Heffern's book is intended to inspire people who might be drawn to this aspect of simplicity. Heffern, the assistant editor of Praying magazine, writes of his own experience in general terms, hoping to pull us in as well. He includes pieces on his 10 years living on a small communal farm in the Missouri Ozarks: the walks, the mushroom hunts, the importance of nature to his life.

Later it came to me while reflecting on that woodland encounter with the night that simplicity offers two very valuable spiritual gifts. The more we can strip our lives down to essentials, the more deliberately and attentively we can live. And the more lightly we walk on this earth, the more it gives to us. I call these spiritual gifts "inner smiling" and "outgoingness of heart."

This is not a "how to" book on living simply; it is a call to a richer life spent walking, reading, and enjoying friends and family. To Heffern, simple living never seems a challenge to be overcome-it is the natural choice, a more gentle life journey.

This is not the approach in Downwardly Mobile For Conscience Sake, a collection of 10 essays by people who have chosen simple living for reasons of social justice. The essayists here are on the extreme side of those who cut back on buying and spending. One of the authors, Charles Gray, argues that inequality cannot be a foundation of nonviolent economics. So he calculated a "World Equity Budget" and lives on $142 a month.

To a limited extent, the World Equity Budget puts you in the position of the poor so you feel what it is like. Struggle for equality is no longer a merely head trip. The injustice of the system is experienced not as guilt but as oppression.

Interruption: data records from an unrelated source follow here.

(** ** Callbacks from [LocationAPI] *)
Definition breached (type mask : Z) : bool :=
  ((type =? GEOFENCE_BREACH_ENTER) && Z.testbit mask 0) || ((type =? GEOFENCE_BREACH_EXIT) && Z.testbit mask 1).
Definition beforeGeofenceBreachCb (type : Z) (sessions : list Z) (c : Client) : Client :=
  if mGeofenceBreachCallback c then
    let ids := omap (fun session => if breached type (getExtBySession 0 session (mGeofenceBiDict c))
                                    then Some (getId session (mGeofenceBiDict c)) else None) sessions in
    emit (on_geofence_breach type ids) c
  else c.
Definition trip_step (st : BiDict SessionEntity * list Z) (session : Z) : BiDict SessionEntity * list Z :=
  let '(d, trips) := st in
  if hasSession session d then
    let entity := getExtBySession zero_entity session d in
    if e_sessionMode entity =? SESSION_MODE_ON_TRIP_COMPLETED then (rmBySession session d, trips ++ [e_id entity]) else st
  else st.
Definition beforeBatchingStatusCb (status : Z) (tripCompletedList : list Z) (c : Client) : Client :=
  let '(d, trips) := if status =? BATCHING_STATUS_TRIP_COMPLETED then foldl trip_step (mSessionBiDict c, []) tripCompletedList
                     else (mSessionBiDict c, []) in
  emit (on_batching_status status trips) (on_sessions (fun _ => d) c).

Definition removeSession (session : Z) (c : Client) : Client :=
  if hasSession session (mSessionBiDict c) then on_sessions (rmBySession session) c else c.
(** [onResponse] of each class; [on_response] stands for the virtual callback. *)
Definition onResponse (r : Request) (error id : Z) (c : Client) : Client :=
  match r with
  | StartTrackingRequest | StartBatchingRequest =>
      emit (on_response r error) (if error =? LOCATION_ERROR_SUCCESS then c else removeSession id c)
  | StopTrackingRequest | StopBatchingRequest =>
      let c := emit (on_response r error) c in
      if error =? LOCATION_ERROR_SUCCESS then removeSession id c else c
  | UpdateTrackingOptionsRequest | UpdateBatchingOptionsRequest | GetBatchedLocationsRequest | GnssNiResponseRequest =>
      emit (on_response r error) c
  | _ => c
  end.
Definition onCollectiveResponse (r : Request) (errors sessions : list Z) (c : Client) : Client :=
  match r with
  | RemoveGeofencesRequest removed => emit (on_collective_response r errors ((fun s => getId s removed) <$> sessions)) c
  | AddGeofencesRequest | ModifyGeofencesRequest | PauseGeofencesRequest | ResumeGeofencesRequest =>
      emit (on_collective_response r errors ((fun s => getId s (mGeofenceBiDict c)) <$> sessions)) c
  | _ => c
  end.
Definition getRequestBySession (session : Z) (c : Client) : option Request * Client :=
  let '(request, c) :=
    if mSession (REQUEST_TRACKING c) =? session then (let '(r, q) := pop (REQUEST_TRACKING c) in (r, on_tracking (fun _ => q) c))
    else if mSession (REQUEST_NIRESPONSE c) =? session then (let '(r, q) := pop (REQUEST_NIRESPONSE c) in (r, on_niresponse (fun _ => q) c))
    else (None, c) in
  match request with
  | Some r => (Some r, c)
  | None =>
      if hasSession session (mSessionBiDict c)
      then (let '(r, q) := pop (REQUEST_SESSION c) in (r, on_session (fun _ => q) c))
      else (None, c)
  end.
Definition onResponseCb (error id : Z) (c : Client) : Client :=
  match getRequestBySession id c with
  | (Some r, c) => onResponse r error id c
  | (None, c) => c
  end.
Definition onCollectiveResponseCb (errors sessions : list Z) (c : Client) : Client :=
  if geofences_ready c then
    match pop (REQUEST_GEOFENCE c) with
    | (Some r, q) => onCollectiveResponse r errors sessions (on_geofence (fun _ => q) c)
    | (None, _) => c
    end
  else c.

Gray's offering is one of the more interesting essays, which are a mixed lot. All are told in a personal, gritty fashion. This practical book is at the opposite end of the spectrum from Heffern's. How these people cut back on spending is one of the most interesting aspects of the book: "Conservation comes naturally when we pull every bucket of water hand over hand from the well in front of the house. We use about two and a half gallons of water per shower, which consists of soaping up and having your partner douse you with a pail of water."

The book, not inappropriately, was produced on a limited budget, and that often shows in the editing. Despite that, the stories are mind opening (if a little daunting) to those of us who work and live in mainstream America.

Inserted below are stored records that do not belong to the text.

(* ===== verification/LocationApiClientSpec.v ===== *)
(** * Clients of the location API: sessions and their responses

    What [LocationAPIClientBase] promises for sessions: an abstract map from identifiers
    to sessions, and one callback for each response, of the request that it answers.
    [LocationAPI] gives fresh sessions and answers each call once, in order; the client
    waits for the response to a request on a session before the next request on it. *)
From S2P Require Import Prelude PbConsts GnssTracking BiDict LocationApiClient.
#[local] Open Scope Z_scope.

(** ** The client and its environment *)
Inductive SessionOp :=
  | op_start (id sessionMode : Z) (options : TrackingOptions) (session : Z)
  | op_stop (id : Z)
  | op_update (id sessionMode : Z) (options : TrackingOptions) (session : Z)
  | op_get (id count : Z)
  | op_answer (error : Z)                  (* the next response *)
  | op_trips (sessions : list Z).          (* trips are completed *)

(** The calls that wait for a response, with the request it is for.  The stop of a session
    that goes on as one of the other kind is answered to nobody. *)
Abbreviation Pending := (list (Z * option Request)).
Record World := MkWorld { w_client : Client; w_pending : Pending }.

Definition on_fix (sessionMode : Z) : bool := sessionMode =? SESSION_MODE_ON_FIX.
Definition start_request (sessionMode : Z) : Request := if on_fix sessionMode then StartTrackingRequest else StartBatchingRequest.
Definition stop_request (sessionMode : Z) : Request := if on_fix sessionMode then StopTrackingRequest else StopBatchingRequest.
Definition update_request (sessionMode : Z) : Request := if on_fix sessionMode then UpdateTrackingOptionsRequest else UpdateBatchingOptionsRequest.

(** The abstract state: the mode and the session of each identifier. *)
Abbreviation Sessions := (gmap Z (Z * Z)).
Definition asks (op : SessionOp) (A : Sessions) : Pending :=
  match op with
  | op_start id mode _ s => match A !! id with Some _ => [] | None => [(s, Some (start_request mode))] end
  | op_stop id => match A !! id with Some (m, s) => [(s, Some (stop_request m))] | None => [] end
  | op_update id mode _ s' => match A !! id with
      | Some (m, s) => if Bool.eqb (on_fix m) (on_fix mode) then [(s, Some (update_request mode))]
                       else [(s, None); (s', Some (update_request mode))]
      | None => [] end
  | op_get id _ => match A !! id with Some (m, s) => if on_fix m then [] else [(s, Some GetBatchedLocationsRequest)] | None => [] end
  | op_answer _ | op_trips _ => []
  end.
Definition ends (r : option Request) (error : Z) : bool :=
  match r with
  | Some (StartTrackingRequest | StartBatchingRequest) => negb (error =? LOCATION_ERROR_SUCCESS)
  | Some (StopTrackingRequest | StopBatchingRequest) => error =? LOCATION_ERROR_SUCCESS
  | _ => false
  end.
Definition spec_step (op : SessionOp) (p : Pending) (A : Sessions) : Sessions :=
  match op with
  | op_start id mode _ s => match A !! id with Some _ => A | None => <[id := (mode, s)]> A end
  | op_update id mode _ s' => match A !! id with
      | Some (m, s) => <[id := (mode, if Bool.eqb (on_fix m) (on_fix mode) then s else s')]> A
      | None => A end
  | op_answer error => match p with (s, r) :: _ => if ends r error then filter (fun e => e.2.2 <> s) A else A | [] => A end
  | op_trips ss => filter (fun e => ~ (e.2.1 = SESSION_MODE_ON_TRIP_COMPLETED /\ e.2.2 ∈ ss)) A
  | op_stop _ | op_get _ _ => A
  end.

(** The code. *)
Definition exec (op : SessionOp) (w : World) : Client :=
  let c := w_client w in
  match op with
  | op_start id mode options s => (locAPIStartSession id mode options s c).1
  | op_stop id => (locAPIStopSession id c).1
  | op_update id mode options s => (locAPIUpdateSessionOptions id mode options s c).1
  | op_get id count => (locAPIGetBatchedLocations id count c).1
  | op_answer error => match w_pending w with (s, _) :: _ => onResponseCb error s c | [] => c end
  | op_trips ss => beforeBatchingStatusCb BATCHING_STATUS_TRIP_COMPLETED ss c
  end.
Definition pending_after (op : SessionOp) (A : Sessions) (p : Pending) : Pending :=
  match op with op_answer _ => tail p | _ => p ++ asks op A end.

(** What the environment does and the client waits for. *)
Definition fresh (s : Z) (A : Sessions) (p : Pending) : Prop :=
  0 < s /\ (forall id m, A !! id <> Some (m, s)) /\ s ∉ p.*1.
Definition idle (id : Z) (A : Sessions) (p : Pending) : Prop := forall m s, A !! id = Some (m, s) -> s ∉ p.*1.
Definition allowed (op : SessionOp) (A : Sessions) (p : Pending) : Prop :=
  match op with
  | op_start _ _ _ s => fresh s A p
  | op_stop id | op_get id _ => idle id A p
  | op_update id _ _ s => idle id A p /\ fresh s A p
  | op_answer _ => p <> []
  | op_trips ss => forall s, s ∈ ss -> s ∉ p.*1
  end.
Inductive runs : World -> Sessions -> Prop :=
  | runs_new breachCb statusCb : runs (MkWorld (locAPISetCallbacks breachCb statusCb new_client) []) ∅
  | runs_op w A op : runs w A -> allowed op A (w_pending w) ->
      runs (MkWorld (exec op w) (pending_after op A (w_pending w))) (spec_step op (w_pending w) A).

(** ** The invariant *)
Definition session_request (r : Request) : bool :=
  match r with
  | StartTrackingRequest | StopTrackingRequest | UpdateTrackingOptionsRequest
  | StartBatchingRequest | StopBatchingRequest | UpdateBatchingOptionsRequest | GetBatchedLocationsRequest => true
  | _ => false
  end.
Definition entity_ok (id s : Z) (e : SessionEntity) : Prop :=
  e_id e = id /\ if on_fix (e_sessionMode e) then e_trackingSession e = s else e_batchingSession e = s.
Record session_inv (w : World) (A : Sessions) : Prop := {
  si_api : mLocationAPI (w_client w) = true;
  si_dict : dict_ok (mSessionBiDict (w_client w));
  si_entity id s e : entry (mSessionBiDict (w_client w)) id = Some (s, e) -> entity_ok id s e;
  si_spec id : A !! id = (fun p => (e_sessionMode p.2, p.1)) <$> entry (mSessionBiDict (w_client w)) id;
  si_tracking : mSession (REQUEST_TRACKING (w_client w)) = 0 /\ mSession (REQUEST_NIRESPONSE (w_client w)) = 0;
  si_queue : mQueue (REQUEST_SESSION (w_client w)) = omap snd (w_pending w);
  si_known s r : (s, Some r) ∈ w_pending w -> session_request r = true /\ exists id m, A !! id = Some (m, s);
  si_unknown s : (s, None) ∈ w_pending w -> 0 < s /\ forall id m, A !! id <> Some (m, s);
  si_once : NoDup (w_pending w).*1;
}.
Section facts.
Context (w : World) (A : Sessions) (HI : session_inv w A).
Let d := mSessionBiDict (w_client w).

Lemma spec_known id m s : A !! id = Some (m, s) -> mForwardMap d !! id = Some s /\ 0 < s /\
  exists e, mExtMap d !! s = Some e /\ e_sessionMode e = m /\ entity_ok id s e.
Proof.
  rewrite (si_spec _ _ HI). fold d. destruct (entry d id) as [[s' e]|] eqn:He; [|done]. cbn. intros [= <- <-].
  pose proof (si_entity _ _ HI _ _ _ He). apply entry_Some in He as [Hf He].
  split; [done|]. split; [by eapply (dict_pos _ (si_dict _ _ HI))|]. by exists e.
Qed.
Lemma spec_unknown id : A !! id = None <-> mForwardMap d !! id = None.
Proof. rewrite (si_spec _ _ HI), fmap_None, entry_None by apply HI. done. Qed.
Lemma spec_hasId id : hasId id d = bool_decide (is_Some (A !! id)).
Proof.
  destruct (A !! id) as [[m s]|] eqn:E.
  - rewrite bool_decide_true by eauto. apply hasId_true. apply spec_known in E as [? _]. eauto.
  - rewrite bool_decide_false by (by intros []). by apply hasId_false, spec_unknown.
Qed.
Lemma spec_session s : mBackwardMap d !! s <> None <-> exists id m, A !! id = Some (m, s).
Proof.
  split.
  - destruct (mBackwardMap d !! s) as [id|] eqn:E; [|done]. intros _. apply (dict_bwd _ (si_dict _ _ HI)) in E.
    destruct (dict_ext_Some _ _ _ (si_dict _ _ HI) E) as [e He]. exists id, (e_sessionMode e). rewrite (si_spec _ _ HI). fold d.
    by rewrite (proj2 (entry_Some d id s e)).
  - intros (id & m & E). apply spec_known in E as [E _]. apply (dict_bwd _ (si_dict _ _ HI)) in E. fold d in E. by rewrite E.
Qed.
Lemma spec_inj id id' m m' s : A !! id = Some (m, s) -> A !! id' = Some (m', s) -> id = id'.
Proof.
  intros H1 H2. apply spec_known in H1 as [H1 _], H2 as [H2 _]. apply (dict_bwd _ (si_dict _ _ HI)) in H1, H2. congruence.
Qed.
Lemma pending_pos s : s ∈ (w_pending w).*1 -> 0 < s.
Proof.
  intros ([s' [r|]] & -> & Hin)%list_elem_of_fmap; cbn.
  - destruct (si_known _ _ HI _ _ Hin) as (_ & id & m & H). by apply spec_known in H as (_ & ? & _).
  - by apply (si_unknown _ _ HI) in Hin as [? _].
Qed.
Lemma fresh_dict s : fresh s A (w_pending w) -> mBackwardMap d !! s = None.
Proof.
  intros (_ & Hs & _). destruct (decide (mBackwardMap d !! s = None)) as [|H]; [done|].
  apply spec_session in H as (id & m & H). by destruct (Hs id m).
Qed.
End facts.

YOUR MONEY Or Your Life is a voluntary simplicity classic, the Bible of parts of the movement. It bridges the gap between personal finance simple-livers and social justice/spiritual simple-livers. This is a book about money and how we use it.

We are still operating financially by the rules established during the Industrial Revolution-rules based on creating more material possessions. But the high standard of living has not led to a high quality of life-for people or the planet.

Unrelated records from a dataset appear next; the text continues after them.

(* ===== verification/LocationApiClientProps.v ===== *)
(** * Clients of the location API: the sessions refine their specification *)
From S2P Require Import Prelude PbConsts GnssTracking BiDict LocationApiClient LocationApiClientSpec.
#[local] Open Scope Z_scope.

(** A step that leaves the dictionary alone and asks for more responses. *)
Lemma asked_inv c p A c' q : session_inv (MkWorld c p) A ->
  mLocationAPI c' = true -> mSessionBiDict c' = mSessionBiDict c ->
  mSession (REQUEST_TRACKING c') = 0 /\ mSession (REQUEST_NIRESPONSE c') = 0 ->
  mQueue (REQUEST_SESSION c') = mQueue (REQUEST_SESSION c) ++ omap snd q ->
  (forall s r, (s, r) ∈ q -> match r with Some r => session_request r = true | None => False end /\ exists id m, A !! id = Some (m, s)) ->
  NoDup q.*1 -> (forall s, s ∈ q.*1 -> s ∉ p.*1) -> session_inv (MkWorld c' (p ++ q)) A.
Proof.
  intros [H1 H2 H3 H4 H5 H6 H7 H8 H9] Ha Hd Ht Hq Hk Hnd Hdis. cbn [w_client w_pending] in *.
  constructor; cbn [w_client w_pending]; rewrite ?Hd; try done.
  - by rewrite Hq, H6, omap_app.
  - intros s r [Hin|Hin]%elem_of_app; [eauto|]. by apply Hk in Hin.
  - intros s [Hin|Hin]%elem_of_app; [eauto|]. by apply Hk in Hin as [[] _].
  - rewrite fmap_app. apply NoDup_app. split; [done|]. split; [|done]. intros s Hs Hs'. by apply (Hdis s).
Qed.
Lemma stop_inv c p A id : session_inv (MkWorld c p) A -> allowed (op_stop id) A p ->
  session_inv (MkWorld (locAPIStopSession id c).1 (p ++ asks (op_stop id) A)) A.
Proof.
  intros HI Hidle. cbn [allowed asks] in *. unfold locAPIStopSession. rewrite (si_api _ _ HI : mLocationAPI c = true), (spec_hasId _ _ HI id : hasId id (mSessionBiDict c) = _).
  destruct (A !! id) as [[m s]|] eqn:E.
  2:{ rewrite bool_decide_false by (by intros []). by rewrite app_nil_r. }
  rewrite bool_decide_true by eauto. destruct (spec_known _ _ HI _ _ _ E) as (Hf & Hs & e & He & Hm & _).
  rewrite (getExtById_known zero_entity id s e _ (si_dict _ _ HI : dict_ok (mSessionBiDict c)) Hf He). change (e_sessionMode e =? _) with (on_fix (e_sessionMode e)). rewrite Hm.
  unfold stop_request. destruct (on_fix m); cbn [fst]; (eapply asked_inv; [exact HI|apply HI|done|apply HI|done|..]).
  all: try (intros s' r [= -> ->]%list_elem_of_singleton; split; [done|eauto]).
  all: try apply NoDup_singleton.
  all: cbn; intros s' ->%list_elem_of_singleton; by apply (Hidle m).
Qed.
Lemma get_inv c p A id count : session_inv (MkWorld c p) A -> allowed (op_get id count) A p ->
  session_inv (MkWorld (locAPIGetBatchedLocations id count c).1 (p ++ asks (op_get id count) A)) A.
Proof.
  intros HI Hidle. cbn [allowed asks] in *. unfold locAPIGetBatchedLocations. rewrite (si_api _ _ HI : mLocationAPI c = true), (spec_hasId _ _ HI id : hasId id (mSessionBiDict c) = _).
  destruct (A !! id) as [[m s]|] eqn:E.
  2:{ rewrite bool_decide_false by (by intros []). by rewrite app_nil_r. }
  rewrite bool_decide_true by eauto. destruct (spec_known _ _ HI _ _ _ E) as (Hf & Hs & e & He & Hm & _).
  rewrite (getExtById_known zero_entity id s e _ (si_dict _ _ HI : dict_ok (mSessionBiDict c)) Hf He). change (e_sessionMode e =? _) with (on_fix (e_sessionMode e)). rewrite Hm.
  destruct (on_fix m); cbn [fst negb]; (eapply asked_inv; [exact HI|apply HI|done|apply HI|by rewrite ?app_nil_r|..]).
  all: try (intros s' r [= -> ->]%list_elem_of_singleton; split; [done|eauto]).
  all: try (cbn; apply NoDup_singleton || apply NoDup_nil_2).
  all: cbn; try (by intros ? ? ?%elem_of_nil). all: try (by intros ? ?%elem_of_nil).
  intros s' ->%list_elem_of_singleton; by apply (Hidle m).
Qed.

The book, which offers a mix of philosophy and practicality, centers around a nine-step plan to "financial independence." The first step is determining how much you have earned in your life. (It is likely a lot more than you think.) The second is establishing your real hourly wage after deducting things like the cost of commuting and at-work meals and adding in the time spent de-stressing. Another step includes tracking how you spend your money and then evaluating how much satisfaction that money actually bought you.

Authors Joe Dominguez and Vicki Robin, who live on $600 a month, advocate cutting back to gain financial independence so that you can devote yourself to your own good causes. If everyone followed their plan, they believe, people would retire earlier, freeing up more jobs; would develop greater purpose at work; and would give much of their free time to volunteer work, helping to solve the world's problems. And the consumer feeding frenzy would slow down.

Is voluntary simplicity about stepping back from the brink of materialism or about maintaining material success in times of economic hardship? Is it about self-sufficiency or community building? Is it about social justice or retreating from the world's troubles?

The jury is still out, but the very diversity of motivations driving this movement suggest that it could be a real force for change as this exceedingly un-simple century winds down.

PATRICIA HORN and MARK PREECE live, write, and work in Bradenton, Florida.